Основная задача, однако, оставалась:
«С каждой передачей слушателям снова и снова вбивали в голову какую-то новую легенду: Вермахт против партии, Вермахт против СС, Вермахт против Гестапо… Эта легенда стала нашим фундаментом, умственной основой почти всех наших черных предприятий».
Ну, такие методы еще могли бы, вероятно, найти свое моральное оправдание в реалиях тотальной войны.
Но Сефтон Делмер пошел еще дальше:
«Когда мы узнали, что во время „террористических авианалетов“ на Гамбург пострадавшие от бомбежки семьи эвакуировались в восточные области, такие как Польша, Словакия и Русиния (Закарпатье и Западная Украина — прим. перев.), мы сообщали об эпидемиях тифа и холеры, которые якобы бушевали на этих территориях. Похожие сообщения мы приводили о „детских лагерях в сельской местности“. (Имеются в виду лагеря в сельской местности, куда отправляли детей из городов — до войны для отдыха, во время войны — для эвакуации из разбомбленных или находящихся под угрозой бомбежки городов. — прим. перев.). Само собой разумеется, мы выбирали для этого не краткую и деловую форму официального сообщения, а определенные опосредованные описания, как, например, следующее:
„Имперский руководитель Союза врачей доктор Конти поздравил офицеров санитарно-медицинской службы в детских лагерях в Вартегау с бескорыстной преданностью, с которой они боролись с эпидемий дифтерии среди доверенных их попечительству детей. Он высказал им свое признание за то, что им удалось, вопреки досадному недостатку медикаментов, уменьшить смертность в среднем до 60 случаев в неделю“.

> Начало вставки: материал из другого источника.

(** * yf_patchkernel: find, verify, patch and restore kernel instructions

    A shallow embedding of [src/patch_kernel/yf_patchkernel.c] and the
    properties of its scan / patch / restore engine.

    Conventions of the embedding.
    - An [unsigned int] is a [Z]; the only arithmetic the module performs
      on one that can leave the 32-bit range is [patches_applied++], whose
      wrap-around is written out.
    - An [unsigned int *] is the byte address it holds, a [Z]; adding [n] to
      such a pointer adds [4 * n] bytes and wraps at [2^32] (the module
      is MIPS32 only).  [NULL] is address [0].
    - Kernel memory is a total map from (word aligned) addresses to
      instruction words.  The descriptors live in the module's own data
      and are a separate value.
    - A [NULL]-terminated array of [patchEntry_t] is the list of the
      entries that precede the end-of-list marker; their [fname] is not
      [NULL], which is what makes them precede the marker.
    - Every function returns, next to its result, the events it produced
      in program order: the words it read, the words it wrote and the
      [YF_INFO] lines it printed. *)

From Stdlib Require Import ZArith List String Bool Lia.
Import ListNotations.
Local Open Scope Z_scope.

(** ** Instruction encoding constants *)

Definition MIPS_NOP : Z := 0x00000000.
Definition MIPS_ADDIU : Z := 0x24000000.
Definition MIPS_LW : Z := 0x8C000000.
Definition MIPS_TNE : Z := 0x00000036.
Definition MIPS_BASE_MASK : Z := 0x03E00000.
Definition MIPS_RS_MASK : Z := 0x03E00000.
Definition MIPS_RT_MASK : Z := 0x001F0000.
Definition MIPS_OFFS_MASK : Z := 0x0000FFFF.
Definition MIPS_BASE_SHFT : Z := 21.
Definition MIPS_RS_SHFT : Z := 21.
Definition MIPS_RT_SHFT : Z := 16.
Definition MIPS_REG_V0 : Z := 2.
Definition MIPS_REG_V1 : Z := 3.
Definition MIPS_REG_A0 : Z := 4.
Definition MIPS_TRAP_CODE : Z := 0x00000300.
Definition MIPS_AND_MASK : Z := 0xFFFFFFFF.

(** ** Pointers and memory *)

Definition ptr_add (p n : Z) : Z := (p + 4 * n) mod 2 ^ 32.

Definition memory : Type := Z -> Z.

Definition store (m : memory) (a v : Z) : memory :=
  fun a' => if a' =? a then v else m a'.

(** ** The patch descriptor, [patchEntry_t] *)

Record patchEntry : Type := mkPatchEntry {
  fname : string;
  startAddress : Z;
  startOffset : Z;
  maxOffset : Z;
  lookFor : Z;
  andMask : Z;
  orMask : Z;
  verifyOffset : Z;
  verifyValue : Z;
  verifyAndMask : Z;
  verifyOrMask : Z;
  patchOffset : Z;
  patchValue : Z;
  patchAddress : Z;
  originalValue : Z;
  isPatched : Z
}.

Definition set_startAddress (p : patchEntry) (a : Z) : patchEntry :=
  mkPatchEntry (fname p) a (startOffset p) (maxOffset p) (lookFor p)
    (andMask p) (orMask p) (verifyOffset p) (verifyValue p)
    (verifyAndMask p) (verifyOrMask p) (patchOffset p) (patchValue p)
    (patchAddress p) (originalValue p) (isPatched p).

Definition set_patchAddress (p : patchEntry) (a : Z) : patchEntry :=
  mkPatchEntry (fname p) (startAddress p) (startOffset p) (maxOffset p)
    (lookFor p) (andMask p) (orMask p) (verifyOffset p) (verifyValue p)
    (verifyAndMask p) (verifyOrMask p) (patchOffset p) (patchValue p)
    a (originalValue p) (isPatched p).

Definition set_originalValue (p : patchEntry) (v : Z) : patchEntry :=
  mkPatchEntry (fname p) (startAddress p) (startOffset p) (maxOffset p)
    (lookFor p) (andMask p) (orMask p) (verifyOffset p) (verifyValue p)
    (verifyAndMask p) (verifyOrMask p) (patchOffset p) (patchValue p)
    (patchAddress p) v (isPatched p).

Definition set_isPatched (p : patchEntry) (b : Z) : patchEntry :=
  mkPatchEntry (fname p) (startAddress p) (startOffset p) (maxOffset p)
    (lookFor p) (andMask p) (orMask p) (verifyOffset p) (verifyValue p)
    (verifyAndMask p) (verifyOrMask p) (patchOffset p) (patchValue p)
    (patchAddress p) (originalValue p) b.

(** ** Events *)

(** One constructor per [YF_INFO] line of the module, with the values
    the format string prints. *)
Inductive message : Type :=
| MsgUnableToLocate (name : string)
| MsgPatching (name : string) (addr : Z)
| MsgFoundPatched (orgValue addr : Z)
| MsgReplaced (original addr now : Z)
| MsgNoInstruction (name : string)
| MsgReversed (name : string) (addr original : Z)
| MsgInitStarted
| MsgAllocHint
| MsgPatchesApplied (n : Z)
| MsgRemoved
| MsgAllReversed.

Inductive event : Type :=
| EvRead (addr : Z)
| EvWrite (addr value : Z)
| EvInfo (msg : message).

Definition reads_of (evs : list event) : list Z :=
  flat_map (fun e => match e with EvRead a => [a] | _ => [] end) evs.

Definition writes_of (evs : list event) : list (Z * Z) :=
  flat_map (fun e => match e with EvWrite a v => [(a, v)] | _ => [] end) evs.

Definition infos_of (evs : list event) : list message :=
  flat_map (fun e => match e with EvInfo i => [i] | _ => [] end) evs.

(** What a loop iteration hands on: descriptor, counter, memory, and
    the events so far. *)
Definition run : Type := (patchEntry * Z * memory) * list event.

Definition emit (evs : list event) (r : run) : run :=
  (fst r, evs ++ snd r).

(** ** The masked comparison [(word & and) | or] *)

Definition masked (word and_mask or_mask : Z) : Z :=
  Z.lor (Z.land word and_mask) or_mask.

(** ** [yf_patchkernel_patch]: the inner [for] loop

    [fuel] is the number of iterations left, [maxOffset - offset]; [ptr]
    is the loop's pointer.  The three ways out of an iteration are the
    first [break] (the word to patch already holds [patchValue]), the
    patch itself followed by the second [break], and the end of the
    body, reached also by [continue] when verification fails. *)
Fixpoint scan (fuel : nat) (ptr : Z) (patch : patchEntry)
    (patches_applied : Z) (m : memory) : run :=
  match fuel with
  | O => ((patch, patches_applied, m), [])
  | S fuel' =>
    let value := masked (m ptr) (andMask patch) (orMask patch) in
    let orgValue := m (ptr_add ptr (patchOffset patch)) in
    let ev := [EvRead ptr; EvRead (ptr_add ptr (patchOffset patch))] in
    if orgValue =? patchValue patch then
      ((patch, patches_applied, m),
       ev ++ [EvInfo (MsgFoundPatched orgValue
                        (ptr_add ptr (patchOffset patch)))])
    else if value =? lookFor patch then
      let verify :=
        masked (m (ptr_add ptr (verifyOffset patch)))
          (verifyAndMask patch) (verifyOrMask patch) in
      let evv :=
        if negb (verifyOffset patch =? 0)
        then [EvRead (ptr_add ptr (verifyOffset patch))] else [] in
      if negb (verifyOffset patch =? 0) && negb (verify =? verifyValue patch)
      then emit (ev ++ evv)
             (scan fuel' (ptr_add ptr 1) patch patches_applied m)
      else
        let patch1 := set_patchAddress patch
                        (ptr_add ptr (patchOffset patch)) in
        let patch2 := set_originalValue patch1 (m (patchAddress patch1)) in
        let m' := store m (patchAddress patch2) (patchValue patch2) in
        let patch3 := set_isPatched patch2 1 in
        ((patch3, (patches_applied + 1) mod 2 ^ 32, m'),
         ev ++ evv ++
         [EvRead (patchAddress patch1);
          EvWrite (patchAddress patch2) (patchValue patch2);
          EvRead (patchAddress patch3);
          EvInfo (MsgReplaced (originalValue patch3) (patchAddress patch3)
                    (m' (patchAddress patch3)))])
    else emit ev (scan fuel' (ptr_add ptr 1) patch patches_applied m)
  end.

Section Kernel.

(** The kernel's symbol lookup; it answers [0] for an unknown name. *)
Variable kallsyms_lookup_name : string -> Z.

(** ** [yf_patchkernel_patch]: the body of the [while] loop *)
Definition patch_entry (patch : patchEntry) (patches_applied : Z)
    (m : memory) : run :=
  let ptr := kallsyms_lookup_name (fname patch) in
  if ptr =? 0 then
    ((patch, patches_applied, m),
     [EvInfo (MsgUnableToLocate (fname patch))])
  else
    let patch0 := set_startAddress patch ptr in
    let r := scan (Z.to_nat (maxOffset patch0))
               (ptr_add ptr (startOffset patch0)) patch0 patches_applied m in
    let patch' := fst (fst (fst r)) in
    emit [EvInfo (MsgPatching (fname patch) ptr)]
      (fst r,
       snd r ++
       if isPatched patch' =? 0
       then [EvInfo (MsgNoInstruction (fname patch'))] else []).

(** The [while] loop, over the entries before the end-of-list marker.
    The result lists the entries as the loop leaves them. *)
Fixpoint patch_loop (patches : list patchEntry) (patches_applied : Z)
    (m : memory) : (list patchEntry * Z * memory) * list event :=
  match patches with
  | [] => (([], patches_applied, m), [])
  | patch :: rest =>
    let r := patch_entry patch patches_applied m in
    let r' := patch_loop rest (snd (fst (fst r))) (snd (fst r)) in
    ((fst (fst (fst r)) :: fst (fst (fst r')), snd (fst (fst r')),
      snd (fst r')),
     snd r ++ snd r')
  end.

Definition yf_patchkernel_patch (patches : list patchEntry) (m : memory)
    : (list patchEntry * Z * memory) * list event :=
  patch_loop patches 0 m.

End Kernel.

(** ** [yf_patchkernel_restore] *)

Definition restore_entry (patch : patchEntry) (m : memory)
    : (patchEntry * memory) * list event :=
  if negb (isPatched patch =? 0) then
    ((set_isPatched patch 0,
      store m (patchAddress patch) (originalValue patch)),
     [EvWrite (patchAddress patch) (originalValue patch);
      EvInfo (MsgReversed (fname patch) (patchAddress patch)
                (originalValue patch))])
  else ((patch, m), []).

Fixpoint yf_patchkernel_restore (patches : list patchEntry) (m : memory)
    : (list patchEntry * memory) * list event :=
  match patches with
  | [] => (([], m), [])
  | patch :: rest =>
    let r := restore_entry patch m in
    let r' := yf_patchkernel_restore rest (snd (fst r)) in
    ((fst (fst r) :: fst (fst r'), snd (fst r')), snd r ++ snd r')
  end.

(** ** The module: its table, its counter, its entry points *)

Section Module.

(** [offsetof(struct sk_buff, sk)], fixed by the kernel headers the
    module is built against. *)
Variable offsetof_sk_buff_sk : Z.

Definition zero_entry (name : string) : patchEntry :=
  mkPatchEntry name 0 0 0 0 0 0 0 0 0 0 0 0 0 0 0.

Мы никогда не отказывались от попыток поддерживать среди наших слушателей из Вермахта обеспокоенность судьбой их семей на родине. Мы даже будили в них серьезные опасения, что эти злые партийные бюрократы могли бы, вероятно, сделать с их женами, если им самим теперь не повезет, и они лишатся жизни в борьбе за фюрера и отечество».

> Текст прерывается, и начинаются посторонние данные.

(** * The used car price predictor: a shallow embedding of [app.py]

    The development follows the source file top to bottom: the exchange-rate
    fetch, the option catalogs ([prepare_options]), the form pass with its
    validation flag, the assembly of the record handed to the preprocessor and
    the currency formatting of the prediction.

    Python values are a small tagged union, a [dict] whose iteration order
    matters is an insertion-ordered association list, the dictionary of widget
    outputs (only ever tested for membership and subscripted) is a [gmap], and a
    Python [float] is an IEEE binary64 number of [SpecFloat]. *)

From Stdlib Require Import ZArith Lia Bool Ascii String.
From Stdlib Require Import Floats.SpecFloat.
From Stdlib Require Import Numbers.DecimalString Numbers.DecimalN.
From stdpp Require Import base option list sorting gmap strings.

#[local] Set Warnings "-register-all".

#[local] Open Scope Z_scope.

(** ** Binary64 floats

    Python's [float] and NumPy's [float64] are IEEE 754 binary64 numbers with
    round-to-nearest-even arithmetic: [SpecFloat] at precision 53 and maximal
    exponent 1024. *)

Module F64.

Definition prec : Z := 53.
Definition emax : Z := 1024.

(** [float(z)] for a Python [int]. *)
Definition of_Z (z : Z) : spec_float := binary_normalize prec emax z 0 false.

Definition mul : spec_float -> spec_float -> spec_float := SFmul prec emax.
Definition div : spec_float -> spec_float -> spec_float := SFdiv prec emax.

(** The literal written [m / 10^k] in decimal, e.g. [lit 85 2] for [0.85]:
    the binary64 number nearest to it, as Python's parser produces. *)
Definition lit (m : Z) (k : nat) : spec_float := div (of_Z m) (of_Z (10 ^ Z.of_nat k)).

Definition is_finite (f : spec_float) : bool :=
  match f with
  | S754_zero _ | S754_finite _ _ _ => true
  | S754_infinity _ | S754_nan => false
  end.

Definition is_nan (f : spec_float) : bool :=
  match f with
  | S754_nan => true
  | _ => false
  end.

(** The sign bit. *)
Definition signbit (f : spec_float) : bool :=
  match f with
  | S754_zero s | S754_infinity s | S754_finite s _ _ => s
  | S754_nan => false
  end.

(** A finite float is [num / 2^sh] exactly, with [num] an integer: the pair
    [(num, sh)]. *)
Definition dyadic (f : spec_float) : Z * Z :=
  match f with
  | S754_finite s m e =>
      let n := if s then Z.neg m else Z.pos m in
      if 0 <=? e then (n * 2 ^ e, 0) else (n, - e)
  | _ => (0, 0)
  end.

(** Exact three-way comparison of a Python [int] with a [float]
    ([None] when the float is NaN). *)
Definition compare_Z (z : Z) (f : spec_float) : option comparison :=
  match f with
  | S754_nan => None
  | S754_infinity s => Some (if s then Gt else Lt)
  | _ => let '(n, sh) := dyadic f in Some (Z.compare (z * 2 ^ sh) n)
  end.

End F64.

(** ** Python values *)

Module Py.

(** The scalars the application handles: [int], [float] (with [np.nan] the
    binary64 NaN), [str] and [None]. *)
Inductive number :=
| NInt (z : Z)
| NFloat (f : spec_float).

Inductive value :=
| VNum (n : number)
| VStr (s : string)
| VNone.

Definition VInt (z : Z) : value := VNum (NInt z).
Definition VFloat (f : spec_float) : value := VNum (NFloat f).

(** [np.nan] *)
Definition nan : value := VFloat S754_nan.

(** Three-way comparison of two numbers, exact across [int] and [float] as in
    Python; [None] when a NaN is involved. Two floats are compared as
    [SpecFloat] compares them, which is the order of their values on the
    normalised representations that binary64 arithmetic produces. *)
Definition num_compare (a b : number) : option comparison :=
  match a, b with
  | NInt x, NInt y => Some (x ?= y)
  | NInt x, NFloat g => F64.compare_Z x g
  | NFloat f, NInt y => CompOpp <$> F64.compare_Z y f
  | NFloat f, NFloat g => SFcompare f g
  end.

(** [a < b] and [a > b]; any comparison with NaN is [False]. *)
Definition num_lt (a b : number) : bool :=
  match num_compare a b with
  | Some Lt => true
  | _ => false
  end.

Не только с такими радиопередачами работал Сефтон Делмер с его группой, но и с листовками, с нелегальными газетами и сфабрикованными письмами. Вся бессовестность этого человека и его сотрудников отражается в следующем признании этого изобретателя самого дьявольского обмана в военной пропаганде союзников:
«К нашему счастью у немецких администраторов этих военных госпиталей была привычка посылать местным партийным органам в Германии незашифрованные радиограммы, в которых они просили сообщить родственникам умерших солдат сообщение об их смерти. Эти послания перехватывались и представлялись мне. И они давали нам всю необходимую информацию: имя солдата, адрес его родных и название военного госпиталя.
И тогда мы сочинили волнующее письмо, которое было написано немецким шрифтом на листе с „шапкой“ соответствующего военного госпиталя. Это письмо якобы было написано медицинской сестрой или товарищем умершего, который передал его кому-то другому, кто ехал в отпуск в Германию. Автор письма объяснял в нем, что он — или она — до самого конца оставался рядом с покойным и хотел бы теперь отправить его родным несколько слов утешения.
В трогательных выражениях „друг“ затем сообщал о верности умирающего солдата фюреру, о его непоколебимой вере в окончательную победу и передавал свое последнее приветствие его родным. И затем, почти между прочим, он (или она) упоминал о часах с бриллиантами, о золотом кресте или о какомто другом ценном предмете, который мертвый солдат хотел привезти своим близким в подарок. „Часы переслали господину ортсгруппенляйтеру (руководителю местной парторганизации НСДАП — прим. перев.)“, далее следовало соответствующее имя, „чтобы он смог вручить их вам лично или через кого-то из его заместителей“.